WUNRN
http://www.nytimes.com/2015/06/12/world/middleeast/yemen-trials-of-spring.html
WEBSITE LINK INCLUDES VIDEO.
YEMEN – A BRIEF MOMENT BEFORE WOMEN WERE PUSHED ASIDE AGAIN
YEMEN: WHEN IS THE TIME FOR WOMEN - VIDEO
By KAREEM FAHIM
- JUNE 7, 2015
CAIRO — When protesters in Yemen
succeeded in ousting President Ali Abdullah Saleh in 2012, their success
stirred hopes for change in a place that had suffered mightily from poverty and
corruption for decades under his autocratic rule.
President Obama said at the time that Yemen could
serve as a model for peaceful transition in the Middle East. The developments
raised the possibility that power would flow to marginalized groups, and seemed
especially promising for women, who played a central role in the revolt and
were guaranteed seats in a national conference convened to chart the country’s
future.
Instead, Yemen is now unraveling, torn apart by civil war and under aerial
attack by a military coalition led by Saudi Arabia. Nearly 2,000 people have
been killed and hundreds of thousands displaced in the fighting.
The demands of the protesters who gathered against
Mr. Saleh are a memory that grows ever more distant, and raw: Mr. Saleh remains a potent force in Yemen’s politics,
directing henchmen in feared security forces that still do his bidding. Over
the years, he has taunted his detractors with frequent television appearances
and interviews, dismissing the Arab Spring protests as a foreign conspiracy,
and vowing never to leave Yemen.
Many place blame for the current crisis on a transitional plan brokered by
the Persian Gulf states that favored incremental change and stability over
full-throated democracy, and that was ultimately no match for a political
system dominated by powerful men and built on patronage and graft.
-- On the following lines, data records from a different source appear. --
(** The retained records from [after] on that the query selects. *)
Definition wanted (query source : string) (after : Z) (l : list row) : list row :=
  List.filter (fun r => (after <=? r_seq r) && selects query source (r_payload r)) l.

Lemma wanted_later query source after after' l : after <= after' ->
  wanted query source after' l = List.filter (fun x => after' <=? r_seq x) (wanted query source after l).
Proof.
  intros Hle. unfold wanted. rewrite filter_filter_bool. apply filter_ext. intros x. destruct (Z.leb_spec after' (r_seq x)); cbn.
  - rewrite (proj2 (Z.leb_le _ _)) by lia. by rewrite andb_true_r.
  - by rewrite andb_false_r.
Qed.

Lemma read_wanted id after query source limit db a : wf db -> find_attempt id db = Some a ->
  let rows := wanted query source after (records_of id db) in
  StronglySorted seq_lt rows /\
  exists p, read id after query source limit db = Ok p /\ page_records p = List.map r_payload (take limit rows) /\
    has_more p = Nat.ltb limit (length rows) /\
    (has_more p = true -> match last (take limit rows) with Some r => next_offset p = r_seq r + 1 | None => True end).
Proof.
  intros Hwf Ha. cbn zeta. set (rows := wanted query source after (records_of id db)). pose proof (find_attempt_Some _ _ _ Ha) as [Hin Hid].
  pose proof Hwf as [_ H2 _ _ _]. rewrite Forall_forall in H2. destruct (H2 a Hin) as [A1 A2 _]. fold (records_of (a_id a) db) in A1. rewrite Hid in A1.
  split; [by eapply strict_filter, seqs_strict|]. unfold read. rewrite Ha, (by_seq_records id a) by done.
  assert (List.filter (fun r => (after <=? r_seq r) && (r_seq r <? a_next_seq a) && selects query source (r_payload r)) (records_of id db) = rows) as ->.
  { unfold rows, wanted. apply filter_ext_in. intros r Hr. rewrite <- list_elem_of_In in Hr.
    assert (r_seq r ∈ List.map r_seq (records_of id db)) as Hseq by by apply list_elem_of_In, in_map, list_elem_of_In.
    rewrite A1 in Hseq. apply elem_of_seqZ in Hseq. rewrite (proj2 (Z.ltb_lt (r_seq r) (a_next_seq a))) by lia. by rewrite andb_true_r. }
  eexists. split; [done|]. cbn [page_records has_more next_offset]. rewrite take_take, Nat.min_l by lia. split_and!; [done| |].
  - rewrite length_take. destruct (Nat.ltb_spec limit (length rows)); [apply Nat.ltb_lt; lia|apply Nat.ltb_ge; lia].
  - intros ->. destruct (last (take limit rows)); done.
Qed.
(* ===== verification/Recorder.v ===== *)
(** * Node recorder ([common/provision-logs.py])

    The process that runs on a provisioned host: it cuts the output of a command
    into records, answers the gateway's requests from its own attempt log store
    and reports whether remote work is still alive.  Bytes are numbers; which
    process groups are dead is what the kernel answers to [killpg(pgid, 0)], and
    of its files it keeps the descriptors of the host lock and the [flock] they
    carry.  Every call of the store is one transaction. *)

From stdpp Require Import pretty gmap.
From S2P Require Import Prelude PyDict Json PyFloat LogStore.
Local Open Scope Z_scope.

(** ** Cutting output into records *)

(** Why [bytes.decode("utf-8")] fails: the data ends inside a character, or a
    byte cannot stand where it does. *)
Inductive Reason := EndOfData | InvalidByte.

Definition char_length (b : Z) : option nat :=
  if b <? 128 then Some 1%nat else if b <? 194 then None else if b <? 224 then Some 2%nat
  else if b <? 240 then Some 3%nat else if b <? 245 then Some 4%nat else None.

(** The range of the byte after the first one. *)
Definition second_range (b : Z) : Z * Z :=
  if b =? 224 then (160, 191) else if b =? 237 then (128, 159) else if b =? 240 then (144, 191) else if b =? 244 then (128, 143) else (128, 191).

Fixpoint continuation_error (need : nat) (range : Z * Z) (l : list Z) : option Reason :=
  match need, l with
  | O, _ => None
  | S _, [] => Some EndOfData
  | S need, b :: l => if (fst range <=? b) && (b <=? snd range) then continuation_error need (128, 191) l else Some InvalidByte
  end.

(** The position and the reason of the first error; [skip] bytes belong to a
    character that was found complete. *)
Fixpoint decode_error (l : list Z) (skip pos : nat) : option (nat * Reason) :=
  match l with
  | [] => None
  | b :: l =>
      match skip with
      | S skip => decode_error l skip (S pos)
      | O => match char_length b with
             | None => Some (pos, InvalidByte)
             | Some w => match continuation_error (w - 1) (second_range b) l with
                         | Some r => Some (pos, r)
                         | None => decode_error l (w - 1) (S pos)
                         end
             end
      end
  end.

Definition _record_cut (pending : list Z) (limit : nat) : nat :=
  let stop := Nat.min limit (length pending) in
  match decode_error (take stop pending) 0 0 with
  | Some (S start, EndOfData) => S start
  | _ => stop
  end.

(** [pending.find(b"\n")] *)
Fixpoint find_newline (l : list Z) : option nat :=
  match l with [] => None | b :: l => if b =? 10 then Some O else S <$> find_newline l end.

(** A record and whether the newline after it was consumed with it. *)
Definition frame : Type := list Z * bool.

(** The [while] loop that empties the buffer; every turn removes a byte, so as
    many turns as bytes suffice. *)
Fixpoint frames (limit fuel : nat) (pending : list Z) : list frame * list Z :=
  match fuel with
  | O => ([], pending)
  | S fuel =>
      let newline := find_newline pending in
      if is_some newline || Nat.leb limit (length pending) then
        let length := _record_cut pending (match newline with Some n => if Nat.leb n limit then n else limit | None => limit end) in
        let ends_line := bool_decide (newline = Some length) in
        let '(l, rest) := frames limit fuel (drop (length + (if ends_line then 1 else 0)) pending) in
        ((take length pending, ends_line) :: l, rest)
      else ([], pending)
  end.

Definition on_chunk (limit : nat) (chunk pending : list Z) : list frame * list Z :=
  let pending := pending ++ chunk in frames limit (S (length pending)) pending.

(** The reads of one pipe until its end; what is left then is a last record. *)
Fixpoint feed (limit : nat) (chunks : list (list Z)) (pending : list Z) : list frame :=
  match chunks with
  | [] => if bool_decide (pending = []) then [] else [(pending, false)]
  | c :: cs => let '(l, rest) := on_chunk limit c pending in l ++ feed limit cs rest
  end.

Definition bytes_back (l : list frame) : list Z := concat (List.map (fun f : frame => fst f ++ (if snd f then [10] else [])) l).

(** A whole character is never cut; a line that ends inside one is. *)
Example cut_examples :
  feed 4 [[97; 98; 99; 195; 169; 10]] [] = [([97; 98; 99], false); ([195; 169], true)] /\
  feed 9 [[97; 195; 10; 98]; [10]] [] = [([97], false); ([195], true); ([98], true)] /\
  feed 2 [[97; 98]; [10]] [] = [([97; 98], false); ([], true)].
Proof. by vm_compute. Qed.
(** A transaction, a read, and a value that must be there. *)
Definition write {A} (f : DB -> result StoreError (DB * A)) : M A := fun d => match f d with Ok (d, x) => (d, Ok x) | Err e => (d, Err (StoreFailed e)) end.
Definition write_ (f : DB -> result StoreError DB) : M unit := write (fun d => let? d := f d in Ok (d, tt)).
Definition query {A} (f : DB -> result StoreError A) : M A := fun d => match f d with Ok x => (d, Ok x) | Err e => (d, Err (StoreFailed e)) end.
Definition need {A} (o : option A) : M A := match o with Some x => ret x | None => fail Malformed end.

Definition num_in (k : string) (m : dict) : option Z := match dget k m with Some (JNum n) => Some n | _ => None end.

Section collector.
(** The limits of the gateway's store and the attempt. *)
Context (lim : Limits) (id : string).

(** ** A page *)

Definition optional_text (j : json) : option (option string) := match j with JStr s => Some (Some s) | JNull => Some None | _ => None end.

(** The keyword arguments of [append] from a record of the page. *)
Definition record_of (r : dict) : option LogRecord :=
  match dget "msg" r, dget "level" r, dget "source" r, dget "stage" r ≫= optional_text, num_in "ts" r, num_in "seq" r, dget "stream" r ≫= optional_text with
  | Some (JStr msg), Some (JStr level), Some (JStr source), Some stage, Some ts, Some seq, Some stream =>
      Some (mkLogRecord msg level source stage (Some ts) (Some seq) stream None)
  | _, _, _, _, _, _, _ => None
  end.

(** The timing of a phase, as far as it is known. *)
Definition timing (phase : dict) : dict :=
  omap (fun k => (fun v => (k, v)) <$> dget k phase) ["started_at"; "finished_at"; "duration_seconds"; "exit_status"].

Definition nonempty (j : option json) : option dict := match j with Some (JObj (kv :: d)) => Some (kv :: d) | _ => None end.

(** A recorded failure learns the timing of its command. *)
Definition failure_fields (current remote : dict) : dict :=
  match nonempty (dget "failure" current) with
  | Some failure =>
      match nonempty (dget "command" failure) with
      | Some command =>
          let phase := match dget "phase_id" command with Some (JStr p) => obj_of (get_or p JNull (phases_in remote)) | _ => [] end in
          [("failure", JObj (dset "command" (JObj (dupdate command (timing phase))) failure))]
      | None => []
      end
  | None => []
  end.

(** The local numbers of a diagnostic source's records. *)
Definition local_seqs (name : string) (first last : Z) (added : list dict) (old : dict) : list Z :=
  omap (fun e => if field_is "source" ("diagnostics." +:+ name) e && match num_in "remote_seq" e with Some n => (first <=? n) && (n <=? last) | None => false end
                 then num_in "seq" e else None) added ++
  (if bool_decide (num_in "remote_first_seq" old = Some first)
   then match num_in "first_seq" old, num_in "last_seq" old with Some f, Some l => [f; l] | _, _ => [] end else []).

Definition minimum (l : list Z) : Z := match l with x :: l => foldl Z.min x l | [] => 0 end.
Definition maximum (l : list Z) : Z := match l with x :: l => foldl Z.max x l | [] => 0 end.

Definition source_detail (added : list dict) (previous : dict) (cursor dropped : Z) (name : string) (source : dict) : option dict :=
  let detail := dpop "last_seq" (dpop "first_seq" source) in
  match dget "first_seq" source with
  | None | Some JNull => Some detail
  | Some (JNum first) =>
      match num_in "last_seq" source with
      | None => None
      | Some last =>
          let detail := dupdate detail [("remote_first_seq", JNum first); ("remote_last_seq", JNum last)] in
          let local := local_seqs name first last added (obj_of (get_or name JNull previous)) in
          let detail := match local with [] => detail | _ => dupdate detail [("first_seq", JNum (minimum local)); ("last_seq", JNum (maximum local))] end in
          Some (if cursor <=? last then
                  dupdate detail [("status", JStr "unavailable"); ("deferred", JBool true); ("reason", JStr "Snapshot recorded on node; retrieval pending")]
                else if first <? dropped then
                  dupdate detail [("status", JStr "truncated"); ("truncated", JBool true); ("reason", JStr "Diagnostic records evicted by node retention")]
                else detail)
      end
  | Some _ => None
  end.

Definition diagnostic_fields (added : list dict) (current remote : dict) (cursor dropped : Z) : option dict :=
  match dget "diagnostics" remote with
  | None => Some []
  | Some (JObj diagnostics) =>
      (fun sources => [("diagnostics", JObj (dset "sources" (JObj sources) diagnostics))]) <$>
      mapM (fun kv => (fun s => (fst kv, JObj s)) <$> source_detail added (sources_of current) cursor dropped (fst kv) (obj_of (snd kv)))
        (obj_of (get_or "sources" JNull diagnostics))
  | Some _ => None
  end.

Definition node_issues (issues : list json) (dropped : Z) : list json :=
  let add l m := if bool_decide (JStr m ∈ l) then l else l ++ [JStr (cut 2048 m)] in
  let l := foldl (fun l i => add l ("Node: " +:+ text_of_json i)) [] issues in
  last_n 32 (if dropped =? 0 then l else add l "Node retention evicted records; consult remote_dropped_records").

Definition collector_record (seq : Z) : LogRecord :=
  mkLogRecord "Remote collection reached an unavailable suffix" "warning" "collector" None None (Some seq) None None.

Definition _ingest_page (page : Page) (now : Z) : M (list dict) :=
  let! records := need (mapM record_of (page_records page)) in
  let! added := write (append_many lim id (List.map (fun r => (r, now)) records)) in
  let remote := page_attempt page in
  let! current := query (get id) in
  let! cursor := need (num_in "remote_cursor" current) in
  let! dropped := need (num_in "dropped_records" remote) in
  let! diagnostics := need (diagnostic_fields added current remote cursor dropped) in
  let! status := need (dget "status" remote) in
  let! sources := need (dget "sources" remote) in
  let! issues := need (dget "issues" remote) in
  let! next_seq := need (num_in "next_seq" remote) in
  write_ (update id ([("remote_status", status); ("remote_phases", get_or "phases" (JObj []) remote); ("remote_sources", sources);
                      ("remote_dropped_records", JNum dropped)] ++
                     match dget "selected_generation" remote with Some g => [("selected_generation", g)] | None => [] end ++
                     [("issues", JList (node_issues (list_of issues) dropped))] ++ failure_fields current remote ++ diagnostics)) ;!!
  let! current := query (get id) in
  let! cursor := need (num_in "remote_cursor" current) in
  (if negb (has_more page) && (cursor <? next_seq) then
     write (append lim id (collector_record (next_seq - 1)) now) ;!!
     write_ (issue id "Remote collection has an unavailable suffix" None)
   else ret tt) ;!!
  ret added.

(** ** A collection *)

(** What the node's recorder answers to request [k]: a page, or a failed or
    refused request with its text. *)
Inductive Answer := APage (p : Page) | ARefused (text : string).
Context (ask : nat -> string -> Z -> Answer) (clock : nat -> Z).

Definition _request (k : nat) (action : string) : M Page :=
  let! config := query (get id) in
  let! after := need (num_in "remote_cursor" config) in
  match ask k action after with APage p => ret p | ARefused t => fail (Transport t) end.

Fixpoint collect_loop (pages k : nat) (action : string) (added : list dict) : M (list dict) :=
  match pages with
  | O => write_ (issue id "Remote collection page limit reached; collect again" None) ;!! ret added
  | S pages =>
      let! page := _request k action in
      let! new := _ingest_page page (clock k) in
      if has_more page then collect_loop pages (S k) "read" (added ++ new) else ret (added ++ new)
  end.

(** A failed request is noted, and raised. *)
Definition collect (finish cancel : bool) : M (list dict) :=
  fun d => match collect_loop 128 0 (if cancel then "cancel" else if finish then "finish" else "read") [] d with
           | (d, Err (Transport t)) => (write_ (issue id ("Remote logs unavailable: " +:+ t) (Some "remote")) ;!! fail (Transport t)) d
           | r => r
           end.
End collector.

(** ** Facts *)

Lemma dget_manifest k a : k <> "incomplete" -> k <> "diagnostics" ->
  dget k (_manifest a) = dget k (dupdate (a_metadata a) [("next_seq", JNum (a_next_seq a)); ("remote_cursor", JNum (a_remote_cursor a));
                                                        ("dropped_records", JNum (a_dropped a)); ("retained_bytes", JNum (a_bytes a))]).
Proof.
  intros H1 H2. unfold _manifest. rewrite dget_dset_ne by done. set (m := dupdate _ _). destruct (dget "diagnostics" m) as [[]|]; try done.
  destruct (dmem "sources" d); [by rewrite dget_dset_ne|done].
Qed.

Lemma manifest_counter k v a : (k, v) ∈ [("next_seq", JNum (a_next_seq a)); ("remote_cursor", JNum (a_remote_cursor a)); ("dropped_records", JNum (a_dropped a))] ->
  dget k (_manifest a) = Some v.
Proof.
  intros Hin. rewrite dget_manifest by (intros ->; set_solver). rewrite dget_dupdate by (apply (bool_decide_unpack _); vm_compute; exact I).
  repeat (apply elem_of_cons in Hin as [[= -> ->]|Hin]; [done|]). by apply not_elem_of_nil in Hin.
Qed.

Lemma manifest_cursor a : dget "remote_cursor" (_manifest a) = Some (JNum (a_remote_cursor a)).
Proof. apply manifest_counter. set_solver. Qed.
(** C27: A script's command line means what was put into it.  For every setting,
    model name, parser, path, token and argument, whatever characters they
    contain, a shell that reads the line sets exactly the variables of the
    environment to exactly their values and runs exactly the intended program
    with exactly the given arguments: nothing is expanded, split, dropped or
    run besides.  The environment is that of [setup.sh], with the resume
    variables added, or that of a start script. *)
Theorem script_command_exact s ft bundle engine script args e extra :
  (_setup_script_env s engine = Ok e \/ exists model artifact request params draft plan, _start_script_env s ft model engine artifact request params draft plan = Ok e) ->
  Forall (fun kv => fst kv ∈ ["QIIP_PLAN_ID"; "QIIP_RESUME_STAGES"]) extra ->
  shell_reads (_remote_script_command s bundle engine script (e ++ extra) args) = Some (e ++ extra, intended_argv s bundle engine script args).
Proof.
  intros He Hx. assert (names_valid (e ++ extra)) as Hn.
  { apply names_app; [destruct He as [He|(m & a & q & p & d & pl & He)]; [by eapply setup_names|by eapply start_names]|].
    eapply Forall_impl; [exact Hx|]. cbn. intros kv Hk. repeat (apply elem_of_cons in Hk as [->|Hk]; [reflexivity|]). by apply not_elem_of_nil in Hk. }
  unfold _remote_script_command, intended_argv, _script_command. destruct bundle as [b|]; [destruct (bool_decide (script = "setup.sh"))|].
  - replace (str_truthy (b +:+ "/" +:+ _engine_scripts_dir s engine)) with true by by destruct b. unfold script_argv. by apply shell_reads_prefixed.
  - by apply shell_reads_prefixed.
  - unfold script_argv. by apply shell_reads_prefixed.
Qed.

Definition ex_settings : Settings :=
  mkSettings "/opt/qiip" "auto-vllm" (Some "nas:/models and more") "/mnt/it's" "550; reboot" "ab" 8000 20 "v1" "cd" "b1" "ef" "https://x/b1?a=1&b=2" "" "" true 4 512 (Some "hf_$(id)").

Lemma script_command_exact_witness : exists e, _start_script_env ex_settings (fun _ => "0.9") (Some "org/model`x`") VLLM None None None None None = Ok e /\
  shell_reads (_remote_script_command ex_settings (Some "bundles/x y") VLLM "start.sh" (e ++ []) ["--now"; ""]) =
    Some (e ++ [], ["python3"; "bundles/x y/common/generations.py"; "exec"; "/opt/qiip/vllm"; "bundles/x y/auto-vllm"; "start.sh"; "--now"; ""]).
Proof.
  eexists. split; [reflexivity|]. apply (script_command_exact ex_settings (fun _ => "0.9") (Some "bundles/x y") VLLM "start.sh" ["--now"; ""]); [|constructor].
  right. by exists (Some "org/model`x`"), None, None, None, None, None.
Defined.

(** The plan identity covers the setup environment.  When two configurations
    give the same plan inputs, whatever artifacts and requests they are for,
    they are for the same engine and [setup.sh] gets the same environment: a
    change of anything that is passed to the script changes the inputs of the
    identity, so that completed stages are not reused for it. *)
Theorem plan_covers_setup s s' bundle bundle' engine engine' artifact artifact' request request' params params' i :
  _setup_plan_inputs s bundle engine artifact request params = Ok i -> _setup_plan_inputs s' bundle' engine' artifact' request' params' = Ok i ->
  engine = engine' /\ _setup_script_env s engine = _setup_script_env s' engine' /\ is_ok (_setup_script_env s engine) = true.
Proof.
  unfold _setup_plan_inputs, _setup_script_env. destruct (_required_nfs_export s) as [n|]; [|done]. destruct (_required_nfs_export s') as [n'|]; [|done].
  cbn [rbind]. intros <-%ok_inj H%ok_inj. set (p := path_join (generation_root s) (engine_value engine)) in *. set (p' := path_join (generation_root s') (engine_value engine')) in *.
  clearbody p p'. destruct engine, engine'; try (vm_compute in H; discriminate H); (split; [done|]); (split; [|done]); cbn in H; injection H; intros;
    repeat match goal with E : _ s' = _ s |- _ => rewrite E; clear E end; congruence.
Qed.

Definition ex_settings' : Settings :=
  mkSettings "/opt//qiip/" "auto-vllm" (Some "nas:/models and more") "/mnt/it's" "550; reboot" "ab" 8000 20 "v1" "cd" "b1" "ef" "https://x/b1?a=1&b=2" "" "" true 4 1024 None.

Lemma plan_covers_setup_witness : _setup_script_env ex_settings LLAMA_CPP = _setup_script_env ex_settings' LLAMA_CPP.
Proof.
  edestruct (plan_covers_setup ex_settings ex_settings' (fun _ => "sha256:1") (fun _ => "sha256:1") LLAMA_CPP LLAMA_CPP None None None None None (Some JNull)) as (_ & H & _);
    [vm_compute; reflexivity|vm_compute; reflexivity|exact H].
Defined.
The
transitional deal gave Mr. Saleh immunity from prosecution for past crimes and transferred power to his long-serving and uninspiring deputy,
Abdu Rabbu Mansour Hadi.
Yemen’s Western allies, including the United States, were accused of
focusing disproportionately on security threats, like Yemen’s powerful branch
of Al Qaeda, at the expense of confronting important economic and political
issues. Last year, the Houthis, a northern Yemeni rebel group, seized on the
popular dissatisfaction and stormed the capital, setting off yet another
political crisis. As tensions festered, political violence turned to civil war.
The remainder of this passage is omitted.